Personal information
- Full name: Darren Alexander McNees
- Born: 14 June 1979 (age 47) Nyah West, Victoria, Australia
- Batting: Right-handed
- Bowling: Right-arm fast-medium

Domestic team information
- 2004/05–2005/06: Tasmania
- FC debut: 24 February 2005 Tasmania v Victoria
- Last FC: 12 December 2005 Tasmania v South Australia
- LA debut: 18 December 2005 Tasmania v Victoria
- Last LA: 14 January 2006 Tasmania v South Australia

Career statistics
| Competition | FC | LA | T20 |
| Matches | 3 | 3 | 2 |
| Runs scored | 54 | 18 | 3 |
| Batting average | 13.50 | 18.00 | 3.00 |
| 100s/50s | 0/0 | 0/0 | 0/0 |
| Top score | 27 | 17 | 3 |
| Balls bowled | 560 | 162 | 36 |
| Wickets | 7 | 5 | 0 |
| Bowling average | 55.14 | 21.60 | – |
| 5 wickets in innings | 0 | 0 | – |
| 10 wickets in match | 0 | 0 | – |
| Best bowling | 3/47 | 2/28 | – |
| Catches/stumpings | 1/– | 1/– | 0/– |
- Source: CricketArchive, 2 January 2011

= Darren McNees =

Australian cricketer (born 1979)

Darren Alexander McNees (born 14 June 1979) is an Australian cricketer who played for Tasmania.

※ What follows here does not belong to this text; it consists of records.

(* ===== verification/Signatures.v ===== *)
(** * Input signatures and SimHash clustering (domain/signatures.py)

    [same_cluster], [is_absent_signature] and [hamming] are translated as they are.
    The hash and Unicode primitives the module calls are outside the repository:
    [sha256] (hashlib) and [nfc_casefold] ([unicodedata.normalize] followed by
    [casefold]) are section variables; the only fact used of them is that a SHA-256
    digest is 32 bytes.  [canonical_json] is Json.v's. *)

From S2P Require Import Prelude Domain PyText Json Bits.
Open Scope Z_scope.

Definition SIMHASH_HEAD_CHARS : nat := 512.
Definition SAME_CLUSTER_MAX_HAMMING : Z := 8.
Definition SIG_HASH_LEN : nat := 40.
Definition ABSENT_SIGNATURE : list Z := replicate SIG_HASH_LEN 0.
Definition MAX_TOOL_MANIFEST_ENTRIES : nat := 512.
Definition MAX_TOOL_ID_CHARS : nat := 256.
Definition MAX_NORMALISE_CHARS : nat := SIMHASH_HEAD_CHARS * 64.
Definition SHINGLE_SIZE : nat := 3.

(** ** Clusters *)

Definition hamming (a b : Z) : Z := bit_count (Z.lxor a b).

Definition trailing_simhash (sig : list Z) : result exn Z :=
  if Nat.eqb (length sig) SIG_HASH_LEN
  then Ok (int_from_bytes_big 0 (drop (length sig - 8) sig)) else Err ValueError.

Definition same_cluster (a b : list Z) : result exn bool :=
  let! x := trailing_simhash a in
  let! y := trailing_simhash b in
  Ok (hamming x y <=? SAME_CLUSTER_MAX_HAMMING).

Definition is_absent_signature (sig : list Z) : bool := bool_decide (sig = ABSENT_SIGNATURE).

(** ** Shingles and votes *)

(** [_char_shingles]: the distinct windows of [size] characters, sorted. *)
Definition char_shingles (text : pystr) (size : nat) : list pystr :=
  if Nat.ltb (length text) size
  then match text with [] => [] | _ => [text] end
  else py_sorted str_leb
         (remove_dups ((λ i, take size (drop i text)) <$> seq 0 (length text - size + 1))).

(** One shingle's votes: +1 on each one bit of its hash, -1 on each zero bit. *)
Definition vote (h : Z) (votes : list Z) : list Z :=
  imap (λ bit v, if Z.testbit h (Z.of_nat bit) then v + 1 else v - 1) votes.

(** The majority word: bit [i] is set when its votes are positive. *)
Definition majority (votes : list Z) : Z :=
  foldl (λ acc '(bit, v), if 0 <? v then Z.lor acc (Z.shiftl 1 (Z.of_nat bit)) else acc)
    0 (imap pair votes).

Section Hashing.
Context (sha256 : list Z → list Z) (nfc_casefold : pystr → pystr).

Definition shingle_hash (shingle : pystr) : result exn Z :=
  let! bs := utf8_encode shingle in Ok (int_from_bytes_big 0 (take 8 (sha256 bs))).

Definition simhash64 (text : pystr) : result exn Z :=
  let normalized := nfc_casefold (take MAX_NORMALISE_CHARS text) in
  let normalized := py_join [32] (py_split normalized) in
  let head := take SIMHASH_HEAD_CHARS normalized in
  match head with
  | [] => Ok 0
  | _ => let! hs := rmap shingle_hash (char_shingles head SHINGLE_SIZE) in
         Ok (majority (foldl (λ votes h, vote h votes) (replicate 64 0) hs))
  end.

(** [_normalise_tool_manifest] on a list of strings ([None] is the empty list):
    bounded entry count, bounded entry length, sorted. *)
Definition normalise_tool_manifest (manifest : option (list pystr)) : result exn (list pystr) :=
  match manifest with
  | None => Ok []
  | Some entries =>
      check! Nat.leb (length entries) MAX_TOOL_MANIFEST_ENTRIES else ValueError in
      check! forallb (λ e, Nat.leb (length e) MAX_TOOL_ID_CHARS) entries else ValueError in
      Ok (py_sorted str_leb entries)
  end.

(** The structured half hashes the canonical JSON of the three features, the
    free-text half is the SimHash of the query as 8 big-endian bytes. *)
Definition input_signature_hash (agent_type_id : AgentTypeId) (query_text : pystr)
    (workflow_template : option pystr) (tool_manifest : option (list pystr)) :
    result exn (list Z) :=
  let! manifest := normalise_tool_manifest tool_manifest in
  let! features := canonical_json (JObj
    [(of_ascii "agent_type", JStr (uuid_str (AgentTypeId_value agent_type_id)));
     (of_ascii "workflow_template", JStr (default [] workflow_template));
     (of_ascii "tool_manifest", JArr (JStr <$> manifest))]) in
  let structured := sha256 features in
  let! sh := simhash64 query_text in
  Ok (structured ++ int_to_bytes_big 8 sh).
End Hashing.

(** ** Lemmas *)

Lemma hamming_comm a b : hamming a b = hamming b a.
Proof. unfold hamming. by rewrite Z.lxor_comm. Qed.

Lemma trailing_simhash_ok s : length s = SIG_HASH_LEN → ∃ x, trailing_simhash s = Ok x.
Proof. intros H. unfold trailing_simhash. rewrite H. simpl. eauto. Qed.

Lemma same_cluster_ok a b :
  length a = SIG_HASH_LEN → length b = SIG_HASH_LEN → ∃ r, same_cluster a b = Ok r.
Proof.
  intros Ha Hb. unfold same_cluster.
  destruct (trailing_simhash_ok _ Ha) as [x ->], (trailing_simhash_ok _ Hb) as [y ->].
  simpl. eauto.
Qed.

Lemma same_cluster_comm a b :
  length a = SIG_HASH_LEN → length b = SIG_HASH_LEN → same_cluster a b = same_cluster b a.
Proof.
  intros Ha Hb. unfold same_cluster.
  destruct (trailing_simhash_ok _ Ha) as [x ->], (trailing_simhash_ok _ Hb) as [y ->].
  simpl. by rewrite hamming_comm.
Qed.

Lemma same_cluster_refl a : length a = SIG_HASH_LEN → same_cluster a a = Ok true.
Proof.
  intros Ha. unfold same_cluster. destruct (trailing_simhash_ok _ Ha) as [x ->]. simpl.
  unfold hamming. by rewrite Z.lxor_nilpotent.
Qed.

(** The vote total of one bit is the number of one bits minus the number of zero bits. *)
Lemma votes_foldl hs votes :
  foldl (λ vs h, vote h vs) votes hs
  = imap (λ bit v, v + Z.of_nat (length (filter (λ h, Z.testbit h (Z.of_nat bit) = true) hs))
                     - Z.of_nat (length (filter (λ h, Z.testbit h (Z.of_nat bit) = false) hs)))
      votes.
Proof.
  revert votes; induction hs as [|h hs IH]; intros votes; simpl.
  - trans (imap (const id) votes); [by rewrite imap_const, list_fmap_id|].
    apply imap_ext. intros. simpl. lia.
  - rewrite IH. unfold vote. apply list_eq. intros i. rewrite !list_lookup_imap.
    destruct (votes !! i) as [v|]; [|done]. simpl. f_equal. rewrite !filter_cons.
    destruct (Z.testbit h (Z.of_nat i)); simpl; lia.
Qed.

Lemma majority_bound votes : 0 ≤ majority votes < 2 ^ Z.of_nat (length votes).
Proof.
  unfold majority.
  assert (H : ∀ l acc n, Forall (λ p : nat * Z, (p.1 < n)%nat) l → 0 ≤ acc < 2 ^ Z.of_nat n →
    0 ≤ foldl (λ acc '(bit, v), if 0 <? v then Z.lor acc (Z.shiftl 1 (Z.of_nat bit)) else acc)
        acc l < 2 ^ Z.of_nat n).
  { induction l as [|[bit v] l IH]; intros acc n Hl Hacc; simpl; [done|].
    inversion Hl as [|?? Hbit Hl']; subst. simpl in Hbit. apply IH; [done|].
    case_match; [|done]. rewrite Z.shiftl_1_l.
    pose proof (Z.pow_pos_nonneg 2 (Z.of_nat bit)).
    pose proof (Z.pow_pos_nonneg 2 (Z.of_nat n)).
    split; [apply Z.lor_nonneg; lia|].
    destruct (Z.eq_dec (Z.lor acc (2 ^ Z.of_nat bit)) 0) as [->|]; [lia|].
    apply Z.log2_lt_pow2; [pose proof (proj2 (Z.lor_nonneg acc (2 ^ Z.of_nat bit))); lia|].
    rewrite Z.log2_lor by lia. apply Z.max_lub_lt.
    - destruct (Z.eq_dec acc 0) as [->|]; [simpl; lia|]. apply Z.log2_lt_pow2; lia.
    - rewrite Z.log2_pow2; lia. }
  apply H; [|pose proof (Z.pow_pos_nonneg 2 (Z.of_nat (length votes))); lia].
  apply Forall_forall. intros [i v] Hi. apply list_elem_of_lookup in Hi as [k Hk].
  rewrite list_lookup_imap, fmap_Some in Hk. destruct Hk as (w & Hw & [= -> ->]).
  simpl. by eapply lookup_lt_Some.
Qed.

Lemma py_sorted_str_perm l1 l2 : l1 ≡ₚ l2 → py_sorted str_leb l1 = py_sorted str_leb l2.
Proof. apply py_sorted_perm_inv; [apply _|]. intros. by apply str_leb_antisym. Qed.

Definition windows (text : pystr) (size : nat) : list pystr :=
  (λ i, take size (drop i text)) <$> seq 0 (length text - size + 1).

(** Shingles only see the set of windows. *)
Lemma char_shingles_windows t1 t2 size :
  (size ≤ length t1)%nat → (size ≤ length t2)%nat →
  (∀ w, w ∈ windows t1 size ↔ w ∈ windows t2 size) →
  char_shingles t1 size = char_shingles t2 size.
Proof.
  intros H1 H2 Hw. unfold char_shingles.
  rewrite !(proj2 (Nat.ltb_ge _ _)) by done. apply py_sorted_str_perm.
  apply NoDup_Permutation; [apply NoDup_remove_dups..|].
  intros w. rewrite !elem_of_remove_dups. apply Hw.
Qed.

(** Past three copies, one more filler character adds no new window. *)
Lemma windows_filler x c n w :
  (3 ≤ n)%nat →
  w ∈ windows (x ++ replicate (S n) c) 3 ↔ w ∈ windows (x ++ replicate n c) 3.
Proof.
  intros Hn. unfold windows. rewrite !list_elem_of_fmap. setoid_rewrite elem_of_seq.
  rewrite !length_app, !length_replicate.
  assert (Hsame : ∀ i, (i + 3 ≤ length x + n)%nat →
    take 3 (drop i (x ++ replicate (S n) c)) = take 3 (drop i (x ++ replicate n c))).
  { intros i Hi. apply list_eq. intros k.
    destruct (decide (k < 3)%nat); [|by rewrite !lookup_take_ge by lia].
    rewrite !lookup_take_lt, !lookup_drop by lia.
    destruct (decide (i + k < length x)%nat); [by rewrite !lookup_app_l by lia|].
    rewrite !lookup_app_r by lia. by rewrite !lookup_replicate_2 by lia. }
  assert (Hlast : ∀ m, (3 ≤ m)%nat →
    take 3 (drop (length x + (m - 3)) (x ++ replicate m c)) = replicate 3 c).
  { intros m Hm. rewrite drop_app_ge by lia.
    replace (length x + (m - 3) - length x)%nat with (m - 3)%nat by lia.
    rewrite drop_replicate, take_replicate. f_equal. lia. }
  split; intros (i & -> & Hi).
  - destruct (decide (i + 3 ≤ length x + n)%nat).
    + exists i. split; [by apply Hsame|lia].
    + exists (length x + (n - 3))%nat. split; [|lia].
      replace i with (length x + (S n - 3))%nat by lia. by rewrite !Hlast by lia.
  - exists i. split; [symmetry; apply Hsame; lia|lia].
Qed.

(** ** Properties *)

(** Repeated filler is capped at a single vote: appending more copies of one
    character to a text that already ends in three of them leaves the shingle list,
    hence every bit vote of the SimHash, unchanged. *)
Lemma char_shingles_filler x c n k :
  (3 ≤ n)%nat →
  char_shingles (x ++ replicate (n + k) c) SHINGLE_SIZE
  = char_shingles (x ++ replicate n c) SHINGLE_SIZE.
Proof.
  intros Hn. unfold SHINGLE_SIZE. apply char_shingles_windows;
    [rewrite length_app, length_replicate; lia..|].
  intros w. induction k as [|k IH]; [by rewrite Nat.add_0_r|].
  replace (n + S k)%nat with (S (n + k))%nat by lia. rewrite windows_filler by lia. exact IH.
Qed.

Lemma char_shingles_filler_witness :
  char_shingles (of_ascii "go" ++ replicate (3 + 40) 97) SHINGLE_SIZE
  = char_shingles (of_ascii "go" ++ replicate 3 97) SHINGLE_SIZE.
Proof. apply (char_shingles_filler (of_ascii "go") 97 3 40). lia. Defined.

Lemma simhash64_bound sha256 nfc text h :
  simhash64 sha256 nfc text = Ok h → 0 ≤ h < 2 ^ 64.
Proof.
  unfold simhash64. case_match; [intros [= <-]; lia|]. intros Hok.
  apply rbind_Ok in Hok as (hs & _ & [= <-]).
  rewrite votes_foldl. pose proof (majority_bound (imap (λ (bit : nat) v, v
    + Z.of_nat (length (filter (λ h, Z.testbit h (Z.of_nat bit) = true) hs))
    - Z.of_nat (length (filter (λ h, Z.testbit h (Z.of_nat bit) = false) hs)))
    (replicate 64 0))) as Hb.
  by rewrite length_imap, length_replicate in Hb.
Qed.

(** A computed input signature is exactly [SIG_HASH_LEN] bytes, its trailing
    eight bytes decode to the SimHash of the query text (so [same_cluster] compares
    what was hashed), and reordering the tool manifest does not change it. *)
Lemma input_signature_hash_shape sha256 nfc agent query wf manifest manifest' sig :
  (∀ bs, length (sha256 bs) = 32%nat) →
  manifest ≡ₚ manifest' →
  input_signature_hash sha256 nfc agent query wf (Some manifest) = Ok sig →
  length sig = SIG_HASH_LEN
  ∧ trailing_simhash sig = simhash64 sha256 nfc query
  ∧ input_signature_hash sha256 nfc agent query wf (Some manifest') = Ok sig.
Proof.
  intros Hsha Hp Hsig. pose proof Hsig as Hsig'. unfold input_signature_hash in Hsig.
  apply rbind_Ok in Hsig as (ms & Hms & H). apply rbind_Ok in H as (fs & Hfs & H).
  apply rbind_Ok in H as (sh & Hsh & <-%(inj Ok)).
  assert (Hlen : length (sha256 fs ++ int_to_bytes_big 8 sh) = SIG_HASH_LEN).
  { by rewrite length_app, Hsha, length_int_to_bytes_big. }
  split; [exact Hlen|]. split.
  - unfold trailing_simhash. rewrite Hlen, Hsh. simpl Nat.eqb. cbv iota.
    rewrite drop_app_ge by (rewrite Hsha; unfold SIG_HASH_LEN; lia). rewrite Hsha.
    change (drop (SIG_HASH_LEN - 8 - 32) (int_to_bytes_big 8 sh)) with (int_to_bytes_big 8 sh).
    rewrite int_from_to_bytes; [done|]. by apply simhash64_bound in Hsh.
  - rewrite <-Hsig'. unfold input_signature_hash, normalise_tool_manifest.
    by rewrite <-(Permutation_length Hp), (py_sorted_str_perm _ _ Hp), (forallb_Permutation _ _ _ Hp).
Qed.

Lemma input_signature_hash_shape_witness :
  let sha := λ bs : list Z, replicate 31 0 ++ [Z.of_nat (length bs) mod 256] in
  ∃ sig, input_signature_hash sha id (mkAgentTypeId (mkUUID 7 I)) (of_ascii "hello world")
           None (Some [of_ascii "b"; of_ascii "a"]) = Ok sig
         ∧ length sig = SIG_HASH_LEN
         ∧ input_signature_hash sha id (mkAgentTypeId (mkUUID 7 I)) (of_ascii "hello world")
             None (Some [of_ascii "a"; of_ascii "b"]) = Ok sig.
Proof.
  intros sha.
  eexists. split; [vm_compute; reflexivity|].
  destruct (input_signature_hash_shape sha id (mkAgentTypeId (mkUUID 7 I))
    (of_ascii "hello world") None [of_ascii "b"; of_ascii "a"] [of_ascii "a"; of_ascii "b"]
    (replicate 31 0 ++ [102] ++ [0;0;0;0;0;0;0;0])) as (H1 & _ & H3).
  - intros bs. unfold sha. by rewrite length_app, length_replicate.
  - apply Permutation_swap.
  - vm_compute. reflexivity.
  - split; [exact H1|exact H3].
Defined.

A tall fast bowler, Darren McNees toured India with the Australian Cricket Academy, but could not break into his home state's line-up. He joined the long list of the Tigers' imported fast bowlers as Tasmania kept seeking to find bowlers to back up their home grown batting talent. He impressed on his domestic one day debut, taking 2 for 28, but failed to hold down a regular spot in the side.